### RECORDS SHOWN

(** A ticket router that finds no route, and one whose database is down. *)
Definition noRoute : Server.Middleware := fun _ _ => Server.Next.
Definition databaseDown : Server.Middleware :=
  fun _ _ =>
    Server.NextError
      (ClientError "Can't reach database server at db:5432").

End Fixtures.

(** ** Further vocabulary *)

Module Terms.

(** The cells of the CSV record of a row, in header order. *)
Definition cells (t : Ticket.t) : list (option JsValue) :=
  [ Some (JsNumber (Ticket.id t));
    Some (JsString (Ticket.tripId t));
    Some (JsString (JS.beforeT (JS.toISOString (Ticket.tripDate t))));
    Some (JsNumber (Ticket.driverId t));
    Some (JsString (Ticket.reason t));
    Some (JsString (Ticket.city t));
    Some (JsString (Ticket.serviceType t));
    Some (JsString (Ticket.customerPhone t));
    Some (JsString (Ticket.agentName t));
    Some (JsString (JS.toISOString (Ticket.createdAt t))) ].

(** The request [q] asked for page [p]. *)
Definition withPage (q : GetTicketsQuery.t) (p : Z) : GetTicketsQuery.t :=
  {| GetTicketsQuery.reason := GetTicketsQuery.reason q;
     GetTicketsQuery.start_date := GetTicketsQuery.start_date q;
     GetTicketsQuery.end_date := GetTicketsQuery.end_date q;
     GetTicketsQuery.page := Some (JS.Number_toString p);
     GetTicketsQuery.limit := GetTicketsQuery.limit q |}.

(** The page numbers 1 to [k]. *)
Definition pagesUpTo (k : Z) : list Z :=
  map (fun i => Z.of_nat i + 1) (seq 0 (Z.to_nat k)).

(** The records of the CSV a response carries. *)
Definition exportedRecords (r : Response) : list (list (option JsValue)) :=
  match body r with
  | Attachment _ _ csv => records csv
  | _ => []
  end.

(** A list cut into consecutive pieces of [n] elements. *)
Definition chunks {A} (n k : nat) (l : list A) : list (list A) :=
  map (fun i => firstn n (skipn (i * n) l)) (seq 0 k).

(** A layer mounted at [mount] lets the request through. *)
Definition passes (mount : option string) (h : Server.Middleware)
  (env : Server.Env) (req : Server.Request) : Prop :=
  Server.underMount mount (Server.path req) = true ->
  h env req = Server.Next.


(** The environment with another state of the rate limiter. *)
Definition withRateLimited (f : Server.Request -> bool) (env : Server.Env)
  : Server.Env :=
  {| Server.now := Server.now env;
     Server.NODE_ENV := Server.NODE_ENV env;
     Server.isFile := Server.isFile env;
     Server.isDirectory := Server.isDirectory env;
     Server.rateLimited := f |}.

Definition errorMessage (e : Error) : string :=
  match e with HttpError m _ => m | ClientError m => m end.


Definition development (env : Server.Env) : bool :=
  match Server.NODE_ENV env with
  | Some e => String.eqb e "development"
  | None => false
  end.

######

▸ ABOUT THIS EXERCISE:
In the records, which lines mention the word "mount"? Copy those lines.

▸ EXERCISE RESULT:
(** A layer mounted at [mount] lets the request through. *)
Definition passes (mount : option string) (h : Server.Middleware)
  Server.underMount mount (Server.path req) = true ->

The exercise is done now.